Different extraction procedures and analysis of protein from Ulva sp. in Brittany, France

Abstract

Seaweeds are well recognized as a potential protein source. The edible green seaweed, Ulva sp., is abundant in the Brittany Coast, France. This study examined the extraction of proteins and glycoproteins from this seaweed. Four different extraction procedures (Procedure 1: deionized water, DW; Procedure 2: lysis solution 1 (LS1) containing 8 M urea, 2% Tween 20, 2% Triton X-100, 30 mM dithiothreitol, and 1% polyvinylpyrolidine; Procedure 3: lysis solution 2 (LS2) containing 50 mM Tris-HCl buffer pH 8, 10 mM EDTA, 2 mM Na2S2O5, and 1% Triton X-100; Procedure 4: 50 mM Tris-HCl buffer, pH 8) were applied to extract proteins from Ulva sp. in Brittany. The protein contents (%, dry basis) in the above extracts from Procedures 1–4 were 4.36 ± 0.21, 11.88 ± 0.23, 10.34 ± 0.35, and 3.58 ± 0.48, respectively. Moreover, electrophoresis (SDS-PAGE) revealed that the protein profile varies with season. Three glycoprotein-rich fractions, namely, GP-1 (from Procedure GP1), GP-2-DA, and GP-2-DS (from Procedure GP2), were extracted from Ulva sp. GP-1 and GP-2-DA fractions have a higher protein content than neutral sugars, while GP-2-DS contains a higher amount of neutral sugars than proteins. Matrix-assisted laser desorption ionization-time of flight/mass spectrometry (MALDI-TOF/MS) technique was applied to further proteomic analysis of each glycoprotein-rich fraction.
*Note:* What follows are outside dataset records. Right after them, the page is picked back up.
Lemma identical_files_are_grouped_witness :
  (forall b, str.truthy (@sha256_hexdigest tagged_digest b) = true) /\
  f_docs ∈ partial_submitted [(5, demo_files)] /\
  f_temp ∈ partial_submitted [(5, demo_files)] /\
  f_docs <> f_temp /\
  os_open demo_world (fi_path f_docs) = Some hello /\
  os_open demo_world (fi_path f_temp) = Some hello /\
  exists files,
    (@sha256_hexdigest tagged_digest hello, files)
      ∈ @find_duplicates_by_hash tagged_digest demo_scheduler demo_world
          [(5, demo_files)] /\
    set_hash (@sha256_hexdigest tagged_digest hello) f_docs ∈ files /\
    set_hash (@sha256_hexdigest tagged_digest hello) f_temp ∈ files.
Proof.
  assert (forall b, str.truthy (@sha256_hexdigest tagged_digest b) = true) as Hdigest
    by (intros b; reflexivity).
  assert (f_docs ∈ partial_submitted [(5, demo_files)]) as Hs1
    by (vm_compute; do 2 right; left).
  assert (f_temp ∈ partial_submitted [(5, demo_files)]) as Hs2
    by (vm_compute; left).
  assert (f_docs <> f_temp) as Hne by discriminate.
  assert (os_open demo_world (fi_path f_docs) = Some hello) as Ho1
    by (vm_compute; reflexivity).
  assert (os_open demo_world (fi_path f_temp) = Some hello) as Ho2
    by (vm_compute; reflexivity).
  split; [exact Hdigest|]. split; [exact Hs1|]. split; [exact Hs2|].
  split; [exact Hne|]. split; [exact Ho1|]. split; [exact Ho2|].
  exact (@identical_files_are_grouped tagged_digest demo_scheduler demo_world
           [(5, demo_files)] f_docs f_temp hello Hdigest Hs1 Hs2 Hne Ho1 Ho2).
Defined.

Lemma process_duplicates_one_record_per_duplicate_witness :
  (arg_mode (args (demo_cleaner quarantine true false)) = quarantine ->
   is_Some (quarantine_manager (demo_cleaner quarantine true false))) /\
  Forall (fun g : string * list FileInfo => g.2 <> []) demo_groups /\
  Forall (fun g : string * list FileInfo => NoDup (map fi_path g.2)) demo_groups /\
  exists new qm' w',
    process_duplicates demo_groups (demo_cleaner quarantine true false, demo_world) =
      Ok (mkDuplicateCleaner (args (demo_cleaner quarantine true false))
            (reporter_actions (demo_cleaner quarantine true false) ++ new) qm', w') /\
    length new = 2%nat.
Proof.
  assert (arg_mode (args (demo_cleaner quarantine true false)) = quarantine ->
          is_Some (quarantine_manager (demo_cleaner quarantine true false))) as Hqm
    by (intros _; by eexists).
  assert (Forall (fun g : string * list FileInfo => g.2 <> []) demo_groups) as Hne
    by (repeat constructor; discriminate).
  assert (Forall (fun g : string * list FileInfo => NoDup (map fi_path g.2))
            demo_groups) as Hnd.
  { repeat constructor; vm_compute; intros Hin;
      repeat (apply elem_of_cons in Hin as [Hin|Hin]; [discriminate|]);
      by apply elem_of_nil in Hin. }
  split; [exact Hqm|]. split; [exact Hne|]. split; [exact Hnd|].
  destruct (process_duplicates_one_record_per_duplicate demo_groups
              (demo_cleaner quarantine true false) demo_world Hqm) as [Hret _].
  destruct (Hret Hne) as (new & qm' & w' & Hrun & _ & Hlen).
  exists new, qm', w'. split; [exact Hrun|]. exact (Hlen Hnd).
Defined.

Lemma report_mode_never_mutates_witness :
  arg_mode (args (demo_cleaner report true false)) = report /\
  arg_apply (args (demo_cleaner report true false)) = true /\
  Forall (fun g : string * list FileInfo => g.2 <> []) demo_groups /\
  exists new,
    process_duplicates demo_groups (demo_cleaner report true false, demo_world) =
      Ok (mkDuplicateCleaner (args (demo_cleaner report true false))
            (reporter_actions (demo_cleaner report true false) ++ new)
            (quarantine_manager (demo_cleaner report true false)), demo_world) /\
    Forall (fun a => da_action a = "report-only" /\ da_error a = None) new.
Proof.
  assert (Forall (fun g : string * list FileInfo => g.2 <> []) demo_groups) as Hne
    by (repeat constructor; discriminate).
  split; [reflexivity|]. split; [reflexivity|]. split; [exact Hne|].
  exact (report_mode_never_mutates demo_groups (demo_cleaner report true false)
           demo_world eq_refl eq_refl Hne).
Defined.

Lemma duplicates_found_whatever_the_order_witness :
  ("hello", map (set_hash "hello") [f_temp; f_docs])
    ∈ @find_duplicates_by_hash demo_digest demo_scheduler demo_world
        [(5, demo_files)] /\
  exists g2,
    ("hello", g2) ∈ @find_duplicates_by_hash demo_digest fifo_scheduler demo_world
                      [(5, demo_files)] /\
    map (set_hash "hello") [f_temp; f_docs] ≡ₚ g2.
Proof.
  assert (("hello", map (set_hash "hello") [f_temp; f_docs])
            ∈ @find_duplicates_by_hash demo_digest demo_scheduler demo_world
                [(5, demo_files)]) as Hin
    by (vm_compute; left).
  split; [exact Hin|].
  exact (proj2 (@duplicates_found_whatever_the_order demo_digest
                  demo_scheduler fifo_scheduler demo_world [(5, demo_files)])
           "hello" (map (set_hash "hello") [f_temp; f_docs]) Hin).
Defined.

Lemma found_groups_list_no_path_twice_witness :
  NoDup (map fi_path (partial_submitted [(5, demo_files)])) /\
  NoDup (map fi_path
           (@find_duplicates_by_hash demo_digest demo_scheduler demo_world
              [(5, demo_files)] ≫= snd)).
Proof.
  assert (NoDup (map fi_path (partial_submitted [(5, demo_files)]))) as Hnd.
  { vm_compute. repeat constructor; intros Hin;
      repeat (apply elem_of_cons in Hin as [Hin|Hin]; [discriminate|]);
      by apply elem_of_nil in Hin. }
  split; [exact Hnd|].
  exact (@found_groups_list_no_path_twice demo_digest demo_scheduler demo_world
           [(5, demo_files)] Hnd).
Defined.


Lemma confirmed_delete_removes_listed_files_only_witness :
  arg_mode (args (demo_cleaner delete true true)) = delete /\
  arg_apply (args (demo_cleaner delete true true)) = true /\
  arg_confirm (args (demo_cleaner delete true true)) = true /\
  exists self' w',
    process_duplicates demo_groups (demo_cleaner delete true true, demo_world)
    = Ok (self', w') /\
    w_dirs w' = w_dirs demo_world /\
    w_files w' ⊆ w_files demo_world /\
    (forall p, ~ listed demo_groups p -> w_files w' !! p = w_files demo_world !! p).
Proof.
  split; [reflexivity|]. split; [reflexivity|]. split; [reflexivity|].
  destruct (process_duplicates demo_groups (demo_cleaner delete true true, demo_world))
    as [[self' w']|e] eqn:Hrun; [|vm_compute in Hrun; discriminate].
  exists self', w'. split; [reflexivity|].
  destruct (confirmed_delete_removes_listed_files_only demo_groups
              (demo_cleaner delete true true) demo_world self' w'
              eq_refl eq_refl eq_refl Hrun) as (Hdirs & Hsub & Hframe & _).
  split; [exact Hdirs|]. split; [exact Hsub|exact Hframe].
Defined.



(** The confirmed deletion over the three copies: the copy under [temp] is
    removed, the copy that the system refuses is reported with the error of
    the refusal, and the keeper stays. *)
Example confirmed_delete_demo :
  (fun r => match r with
            | Ok (c, w) =>
                Some ((fun a => (da_removed_path a, da_action a, da_error a))
                        <$> reporter_actions c,
                      w_trace w,
                      (fun p => is_Some (w_files w !! p))
                        <$> ["D:\Documents\a.txt"; "D:\Documents\copy\a.txt";
                             "D:\temp\cache\a.txt"])
            | Raise _ => None
            end)
    (process_duplicates demo_groups (demo_cleaner delete true true, demo_world))
  = Some ([("D:\temp\cache\a.txt", "delete", None);
           ("D:\Documents\copy\a.txt", "dry-run",
            Some "[WinError 5] Access is denied: 'D:\Documents\copy\a.txt'")],
          [SysRemove "D:\temp\cache\a.txt"; SysRemove "D:\Documents\copy\a.txt"],
          [is_Some (Some hello); is_Some (Some hello);
           is_Some (@None (list Byte.byte))]).
Proof. vm_compute. reflexivity. Qed.


Lemma default_choice_means_full_tie_witness :
  choose_file_to_keep demo_world [g_first; g_second]
    = Some (fill_folder_score demo_world g_first,
            map (fill_folder_score demo_world) [g_first; g_second]) /\
  g_second ∈ map (fill_folder_score demo_world) [g_first; g_second] /\
  fi_path g_second <> fi_path (fill_folder_score demo_world g_first) /\
  (_build_reason (fill_folder_score demo_world g_first) g_second = "default choice"
   <-> sort_key (fill_folder_score demo_world g_first) = sort_key g_second).
Proof.
  assert (choose_file_to_keep demo_world [g_first; g_second]
          = Some (fill_folder_score demo_world g_first,
                  map (fill_folder_score demo_world) [g_first; g_second])) as Hch
    by (vm_compute; reflexivity).
  assert (g_second ∈ map (fill_folder_score demo_world) [g_first; g_second]) as Hin
    by (vm_compute; right; left).
  assert (fi_path g_second <> fi_path (fill_folder_score demo_world g_first)) as Hpath
    by (vm_compute; discriminate).
  split; [exact Hch|]. split; [exact Hin|]. split; [exact Hpath|].
  exact (default_choice_means_full_tie demo_world [g_first; g_second]
           (fill_folder_score demo_world g_first)
           (map (fill_folder_score demo_world) [g_first; g_second])
           g_second Hch Hin Hpath).
Defined.

Lemma keeper_independent_of_order_witness :
  [f_temp; f_docs] ≡ₚ [f_docs; f_temp] /\
  (forall f g, f ∈ [f_temp; f_docs] -> g ∈ [f_temp; f_docs] ->
     sort_key (fill_folder_score demo_world f)
       = sort_key (fill_folder_score demo_world g) -> f = g) /\
  fst <$> choose_file_to_keep demo_world [f_temp; f_docs]
  = fst <$> choose_file_to_keep demo_world [f_docs; f_temp].
Proof.
  assert ([f_temp; f_docs] ≡ₚ [f_docs; f_temp]) as Hperm by apply perm_swap.
  assert (forall f g, f ∈ [f_temp; f_docs] -> g ∈ [f_temp; f_docs] ->
            sort_key (fill_folder_score demo_world f)
              = sort_key (fill_folder_score demo_world g) -> f = g) as Hinj.
  { intros f g Hf Hg.
    apply elem_of_cons in Hf as [->|Hf]; [|apply list_elem_of_singleton in Hf as ->];
      (apply elem_of_cons in Hg as [->|Hg];
       [|apply list_elem_of_singleton in Hg as ->]);
      vm_compute; intros Hkey; (reflexivity || discriminate). }
  split; [exact Hperm|]. split; [exact Hinj|].
  exact (keeper_independent_of_order demo_world [f_temp; f_docs] [f_docs; f_temp]
           Hperm Hinj).
Defined.

Lemma siblings_have_the_same_folder_score_witness :
  pathlib.name (pathlib.of_string "D:\proj\a.txt") <> EmptyString /\
  pathlib.name (pathlib.of_string "D:\proj\package.json") <> EmptyString /\
  pathlib.parent (pathlib.of_string "D:\proj\a.txt")
    = pathlib.parent (pathlib.of_string "D:\proj\package.json") /\
  compute_folder_score project_world "D:\proj\a.txt"
  = compute_folder_score project_world "D:\proj\package.json".
Proof.
  assert (pathlib.name (pathlib.of_string "D:\proj\a.txt") <> EmptyString) as Ha
    by (vm_compute; discriminate).
  assert (pathlib.name (pathlib.of_string "D:\proj\package.json") <> EmptyString) as Hb
    by (vm_compute; discriminate).
  assert (pathlib.parent (pathlib.of_string "D:\proj\a.txt")
          = pathlib.parent (pathlib.of_string "D:\proj\package.json")) as Hparent
    by (vm_compute; reflexivity).
  split; [exact Ha|]. split; [exact Hb|]. split; [exact Hparent|].
  exact (siblings_have_the_same_folder_score project_world
           "D:\proj\a.txt" "D:\proj\package.json" Ha Hb Hparent).
Defined.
GP-2-DS was hydrolyzed with protease enzyme to confirm the availability of proteins, and interestingly, the particular hydrolysate shows no original peaks in the MALDI-TOF/MS analysis. All three glycoprotein-rich fractions show no cytotoxicity in Vero cells at the tested concentration (500 mg dw mL−1). Collectively, these results revealed that the extractable protein content and protein profile of Ulva sp. differ according to the extraction liquid system and the season. The utilization and value addition of proliferative Ulva sp. in Brittany as a protein source is promising but needs to consider the seasonal change of the protein profile.